Тотчас же пятеро смельчаков, сопровождавших сержанта, ступили на балку и на четвереньках один за другим добрались до башни. Когда первый из них достиг чердака, где скрывался Антуан де Мопра, то увидел, как Маркас, упоенный успехом и, видно, забывший, что его задача — захватить врага живьем, собирался уже проткнуть Антуана своей длинной рапирой, точно ласку. Но мнимый траппист был опасным противником. Вырвав оружие из рук сержанта, он повалил его на землю и задушил бы, если бы на него не набросились сзади. Преступник отчаянно боролся с тремя напавшими на него стражниками, и только когда подоспели еще двое, они все вместе наконец его осилили. Поняв, что все пропало, Антуан перестал сопротивляться и дал связать себе руки; затем, сопровождаемый стражниками и Маркасом, он спустился по лестнице, которая вела в глубь высохшего колодца, находившегося посреди башни. Обычно Антуан спускался в этот колодец и выбирался из него при помощи лесенки, которую ему подавала жена арендатора, затем она убирала и прятала ее. Обрадованный, я бросился в объятия сержанта.
— Пустяки, — проговорил он, — это меня позабавило. Я теперь вижу, что ноги у меня еще крепкие, а голова ясная.

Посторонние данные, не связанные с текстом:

Lemma active_push_points_app p q (stroke : ActiveStroke.t) :
  ActiveStroke.push_points (p ++ q) stroke
  = ActiveStroke.push_points q (ActiveStroke.push_points p stroke).
Proof. unfold ActiveStroke.push_points. cbn. by rewrite app_assoc. Qed.

Lemma active_push_points_nil (stroke : ActiveStroke.t) :
  ActiveStroke.push_points [] stroke = stroke.
Proof. destruct stroke. unfold ActiveStroke.push_points. cbn. by rewrite app_nil_r. Qed.

Lemma preview_continues argLimit strokeId batches :
  ∀ cv stroke,
    Forall (λ newPoints : list Point.t, length newPoints ≤ argLimit) batches →
    CanvasManager.activeStrokes cv !! strokeId = Some stroke →
    let cv' :=
      foldl (λ cv newPoints,
               CanvasManager.handleRemoteDrawContinue argLimit strokeId newPoints cv)
        cv batches in
    CanvasManager.activeStrokes cv' !! strokeId
      = Some (ActiveStroke.push_points (concat batches) stroke)
    ∧ (∀ k, k ≠ strokeId →
         CanvasManager.activeStrokes cv' !! k = CanvasManager.activeStrokes cv !! k)
    ∧ CanvasManager.commandLog cv' = CanvasManager.commandLog cv
    ∧ CanvasManager.commandIndex cv' = CanvasManager.commandIndex cv.
Proof.
  induction batches as [|b batches IH]; intros cv stroke Hlen Hk; cbn zeta.
  - cbn. by rewrite active_push_points_nil.
  - apply Forall_cons in Hlen as [Hb Hlen]. cbn [foldl concat].
    set (cv1 := CanvasManager.handleRemoteDrawContinue argLimit strokeId b cv).
    assert (H1 : CanvasManager.activeStrokes cv1 !! strokeId
                 = Some (ActiveStroke.push_points b stroke)
                 ∧ (∀ k, k ≠ strokeId →
                      CanvasManager.activeStrokes cv1 !! k
                      = CanvasManager.activeStrokes cv !! k)
                 ∧ CanvasManager.commandLog cv1 = CanvasManager.commandLog cv
                 ∧ CanvasManager.commandIndex cv1 = CanvasManager.commandIndex cv).
    { unfold cv1, CanvasManager.handleRemoteDrawContinue. rewrite Hk.
      rewrite (proj2 (Nat.leb_le _ _) Hb). cbn.
      rewrite lookup_insert_eq. split_and!; try done.
      intros k Hne. by rewrite lookup_insert_ne. }
    destruct H1 as (Hk1 & Ho1 & Hl1 & Hi1).
    destruct (IH cv1 _ Hlen Hk1) as (Hk2 & Ho2 & Hl2 & Hi2).
    rewrite active_push_points_app. split_and!; try congruence.
    intros k Hne. by rewrite Ho2, Ho1.
Qed.
(** * The OpenFoodFacts -> Mongo RAW collector ([src/collector/main.py])

    A shallow embedding of the collector and the proofs of its ingestion
    properties.

    Conventions of the model.
    - A Python [str] is a Rocq [string] holding its UTF-8 bytes; a Python
      [int] is a [Z].
    - A payload is the value [resp.json()] hands out: the [json] type below,
      where a [dict] keeps its entries in insertion order.
    - [hashlib.sha256], [float.__repr__] and [str.strip] belong to the
      Python runtime and are fields of the [Runtime] class.
    - The network, the store's transient failures and the clock are the
      fields of a [world]; the fetches and the calls of [time.sleep], which
      return, are recorded as the events of the run.
    - A run starts where [main] has parsed its command line, connected to
      the store and ensured its indexes: [argparse] and the start-up of
      [pymongo] are not part of the model, nor is what [main] prints.
    - An exception is a value of [exn]; a call that may raise returns a
      [result]. *)

From Stdlib Require Import ZArith List String Ascii Bool Lia Permutation.
From Stdlib Require Import OrdersEx DecimalString Strings.Byte RelationClasses.
From Stdlib Require Import Sorted.
From Stdlib Require DecimalPos DecimalZ.
Import ListNotations.

Local Open Scope string_scope.
Local Open Scope Z_scope.
(** The old image carries the configured tag: selected without Invert,
    spared with it. *)
Lemma CheckImage_invert_witness :
  let a := Sample.cleaner false false true in
  fst (CheckImage Clock.lib (withInvert false a) Sample.oldImage Sample.world)
    = Ok true /\
  fst (CheckImage Clock.lib (withInvert true a) Sample.oldImage Sample.world)
    = Ok false.
Proof.
  apply (CheckImage_invert Account.t Clock.lib (Sample.cleaner false false true)
           Sample.oldImage Sample.world "ami-0001" "Branch").
  - reflexivity.
  - reflexivity.
  - exists "app-build-17". split; reflexivity.
  - exists "2019-03-01T10:20:30.000Z". split; reflexivity.
  - intros _. reflexivity.
Defined.

(** With a client whose calls fail, the old image is not selected. *)
Lemma CheckImage_usage_error_witness :
  let a := Sample.broken false false true in
  Unused a = true /\
  fst (CheckUnused a Sample.oldImage Sample.world) = Ok (false, Some "RequestError") /\
  fst (CheckImage Clock.lib a Sample.oldImage Sample.world) = Ok false.
Proof.
  split; [reflexivity | split; [reflexivity |]].
  apply (CheckImage_usage_error Account.t Clock.lib _ _ _
           "app-build-17" "2019-03-01T10:20:30.000Z" "ami-0001" false "RequestError");
    reflexivity.
Defined.

(** An image dated "yesterday" is old enough, and selected. *)
Lemma CheckImage_unparsed_date_witness :
  let a := Sample.cleaner false false false in
  time_Parse Clock.lib RFC8601 "yesterday" = (zeroTime, Some "cannot parse yesterday") /\
  Before (ExpirationDate a) zeroTime = false /\
  old_enough Clock.lib a Sample.undatedImage /\
  fst (CheckImage Clock.lib a Sample.undatedImage Sample.world) = Ok true.
Proof.
  pose proof (CheckImage_unparsed_date Account.t Clock.lib
                (Sample.cleaner false false false) Sample.undatedImage Sample.world
                "yesterday" zeroTime "cannot parse yesterday"
                Clock_parse_zero_on_error eq_refl eq_refl eq_refl)
    as (_ & _ & Hold & Hiff).
  split; [reflexivity | split; [reflexivity | split; [exact Hold |]]].
  apply (Hiff "ami-0002" "Branch" eq_refl eq_refl).
  split; [| split].
  - exists "app-build-18". split; reflexivity.
  - intros H. discriminate H.
  - exists true, (Sample.branch "feature"). split; [reflexivity | discriminate].
Defined.

(** An instance-store image is left alone, even with the Delete flag. *)
Lemma PurgeImage_not_ebs_witness :
  let a := Sample.cleaner true false false in
  Image.RootDeviceType Sample.instanceStoreImage = Some "instance-store" /\
  fst (PurgeImage a Sample.instanceStoreImage Sample.world) = Ok ("ami-0003", None) /\
  cloud (snd (PurgeImage a Sample.instanceStoreImage Sample.world)) = Sample.account /\
  emitted Sample.world (snd (PurgeImage a Sample.instanceStoreImage Sample.world))
    = [notEbs "ami-0003"].
Proof.
  split; [reflexivity |].
  apply (PurgeImage_not_ebs Account.t (Sample.cleaner true false false)
           Sample.instanceStoreImage Sample.world "instance-store" "ami-0003");
    [reflexivity | discriminate | reflexivity].
Defined.

(** An image with an instance-store volume among its mappings. *)
Lemma PurgeImage_nil_deref_witness :
  let a := Sample.cleaner true false false in
  forallb carries_snapshot (Image.BlockDeviceMappings Sample.ephemeralImage) = false /\
  (fst (PurgeImage a Sample.ephemeralImage Sample.world) = Panic <->
   forallb carries_snapshot (Image.BlockDeviceMappings Sample.ephemeralImage) = false) /\
  (fst (PurgeImage a Sample.ephemeralImage Sample.world) = Panic ->
   snd (PurgeImage a Sample.ephemeralImage Sample.world) = Sample.world).
Proof.
  split; [reflexivity |].
  apply (PurgeImage_nil_deref Account.t (Sample.cleaner true false false)
           Sample.ephemeralImage Sample.world "ami-0004"); reflexivity.
Defined.

(** C2: in dry-run mode PurgeImage is to report the intended actions and
    return the image's ID, for every image.  On an image rooted on EBS with an
    instance-store volume among its block device mappings it panics on the
    nil Ebs pointer instead, before it reports anything. *)
Theorem PurgeImage_dry_run_ephemeral :
  PurgeImage (Sample.cleaner false false false) Sample.ephemeralImage Sample.world
    = (Panic, Sample.world).
Proof. reflexivity. Qed.

(** C3: with the Delete flag set PurgeImage is to deregister an image rooted
    on EBS and to delete the snapshots its block device mappings name.  On an
    image with an instance-store volume among its mappings it panics on the
    nil Ebs pointer instead: the image stays registered and its snapshot
    stays. *)
Theorem PurgeImage_delete_ephemeral :
  PurgeImage (Sample.cleaner true false false) Sample.ephemeralImage Sample.world
    = (Panic, Sample.world).
Proof. reflexivity. Qed.

(** The same purges on an image whose mappings all name a snapshot. *)
Example PurgeImage_dry_run_oldImage :
  PurgeImage (Sample.cleaner false false false) Sample.oldImage Sample.world
    = (Ok ("ami-0001", None),
       mkWorld Sample.account
         [wouldDeregister "ami-0001"; wouldDelete "snap-a"; wouldDelete "snap-b"]).
Proof. reflexivity. Qed.

Example PurgeImage_delete_oldImage :
  let r := PurgeImage (Sample.cleaner true false false) Sample.oldImage Sample.world in
  fst r = Ok ("ami-0001", None) /\
  trace (snd r)
    = [deregistering "ami-0001"; deregisterCall "ami-0001";
       deleting "snap-a"; deleteCall "snap-a";
       deleting "snap-b"; deleteCall "snap-b"] /\
  Account.snapshots (cloud (snd r)) = ["snap-c"; "snap-d"] /\
  List.map Image.ImageId (Account.amis (cloud (snd r)))
    = [Some "ami-0002"; Some "ami-0003"; Some "ami-0004"].
Proof. repeat split. Qed.

Example CheckImage_in_use :
  fst (CheckImage Clock.lib (Sample.cleaner false false true)
         Sample.undatedImage Sample.world) = Ok false.
Proof. reflexivity. Qed.

Example GetImages_failing :
  fst (GetImages (Sample.broken false false false) Sample.world)
    = Ok (None, Some "RequestError").
Proof. reflexivity. Qed.

(** The first image tag with the wanted key decides the match. *)
Example matchTags_first_key :
  matchTags
    (Image.mk (Some "ami-0005") (Some "app") (Some "") (Some "ebs")
       [Sample.branch "master"; Sample.branch "feature"] [])
    (Sample.branch "feature")
  = Ok (false, Sample.branch "master").
Proof. reflexivity. Qed.
(** * imagemeta: the JPEG marker scanner and the Exif entry points

    A shallow embedding of the Go sources
      - package [jpeg]  (the marker scanner [ScanJPEG] and its sub-readers,
        in two revisions),
      - package [exif]  ([ParseExif], [Data.ParseIfd], [Data.GetTag],
        [Data.GetTagValue]),
      - package [jpegmeta]  (the sub-readers of an older scanner, which
        store what they find),
    together with the small part of [encoding/binary], [bufio] and of the
    repository's [meta], [ifds] and [tag] packages that these functions use,
    and the scanner once more as scripts ([script], [counted]), to follow
    how far its buffered reader reads into the caller's stream.

    Conventions.
      - A Go [byte] is a [Byte.byte]; its numeric value is [b2z].
      - Go integers are [Z]; a [uint8], [uint16] or [uint32] result is
        wrapped explicitly ([wrap8], [wrap16], [wrap32]).
      - A Go [error] result is an [option error] ([None] is [nil]).
      - A Go function that can panic returns a [res]; a method of
        [*jpegReader] is a state transformer over [jpegReader]. *)

From Stdlib Require Import ZArith Lia String.
From Stdlib.Strings Require Import Byte.
From stdpp Require Import base list gmap strings.

Local Open Scope Z_scope.

(** ** Bytes and fixed-width integers *)

Definition b2z (b : byte) : Z := Z.of_N (Byte.to_N b).

Definition wrap8 (z : Z) : Z := z mod 256.
Definition wrap16 (z : Z) : Z := z mod 65536.
Definition wrap32 (z : Z) : Z := z mod 4294967296.

#[global] Instance byte_eq_decision : EqDecision byte := Byte.byte_eq_dec.

#[global] Instance byte_countable : Countable byte :=
  inj_countable Byte.to_N Byte.of_N Byte.of_to_N.

(** A Go string constant, as the bytes it holds. *)
Definition bytes (s : string) : list byte := list_byte_of_string s.
(** * univ-fs: the backend-independent file-system layer

    A shallow embedding of the orchestration layer of univ-fs
    (src/core/core.ts and the later revisions of the same classes) and the
    properties its specification states about it.

    Asynchronous code is modelled sequentially: an [await]ed call is a bind
    in a state-and-exception monad; a call whose promise is not awaited
    keeps its effects and loses its outcome.  Backend primitives (the
    abstract methods [_head], [_list], ...) are the fields of a [Backend]
    record acting on an abstract world; every invocation of a primitive and
    of a hook is recorded in a log, which is what the statements about
    "the primitive is never invoked" or "the hook fires" are about. *)

From Stdlib Require Import String List ZArith Bool Lia Ascii.
From Stdlib Require HexString.
Import ListNotations.
Open Scope string_scope.

Set Implicit Arguments.

(** ** Errors and outcomes *)

(** Modelled from the spec: the error classes of errors.ts, which is not
    among the sources.  They are the kinds of the taxonomy (4.5), one
    class per kind and none a subclass of another, so that [instanceof]
    and the comparison of [name]s tell them apart.  [RangeError] is what
    a JS engine throws when the call stack is exhausted; [BackendError]
    stands for any other thrown value. *)
Inductive Err : Type :=
| NotFoundError
| PathExistsError
| InvalidModificationError
| NotReadableError
| TypeMismatchError
| SecurityError
| SyntaxError
| NotSupportedError
| NoModificationAllowedError
| RangeError
| BackendError (code : string).

Definition Err_eqb (a b : Err) : bool :=
  match a, b with
  | NotFoundError, NotFoundError
  | PathExistsError, PathExistsError
  | InvalidModificationError, InvalidModificationError
  | NotReadableError, NotReadableError
  | TypeMismatchError, TypeMismatchError
  | SecurityError, SecurityError
  | SyntaxError, SyntaxError
  | NotSupportedError, NotSupportedError
  | NoModificationAllowedError, NoModificationAllowedError
  | RangeError, RangeError => true
  | BackendError x, BackendError y => String.eqb x y
  | _, _ => false
  end.

(** [e instanceof NotFoundError] *)
Definition instanceof_NotFoundError (e : Err) : bool :=
  match e with NotFoundError => true | _ => false end.

(** The outcome of running a piece of code: it returns, it throws, or the
    model ran out of fuel.  [Diverge] is not an exception: no [catch]
    sees it. *)
Inductive Outcome (A : Type) : Type :=
| Ok (a : A)
| Throw (e : Err)
| Diverge.
Arguments Ok {A} a.
Arguments Throw {A} e.
Arguments Diverge {A}.

(** A promise that has been created but is not (yet) awaited. *)
Inductive Promise (A : Type) : Type :=
| promise (settled : Outcome A).
Arguments promise {A} settled.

Эхе-хе, старый сержант, — прибавил он, глядя на свою ногу, — старый идальго, старый крысолов, теперь уж никто больше не будет потешаться над твоими икрами!
XXIX
Если бы Антуан де Мопра был человек смелый, он мог бы сыграть со мной дурную шутку, объявив себя очевидцем якобы совершенного мною покушения на Эдме. Прежние его преступления служили более чем достаточной причиной для того, чтобы скрываться, и Антуан мог бы сказать, что именно поэтому он окружал себя тайной и молчал о происшествии у башни Газо. В мою пользу говорили одни только свидетельские показания Пасьянса. Достаточно ли будет их для моего оправдания? Ведь столько других свидетелей, даже друзья, даже Эдме, не отрицали, что у меня неистовый нрав, и тем самым их показания были направлены против меня, делали вероятным мое преступление.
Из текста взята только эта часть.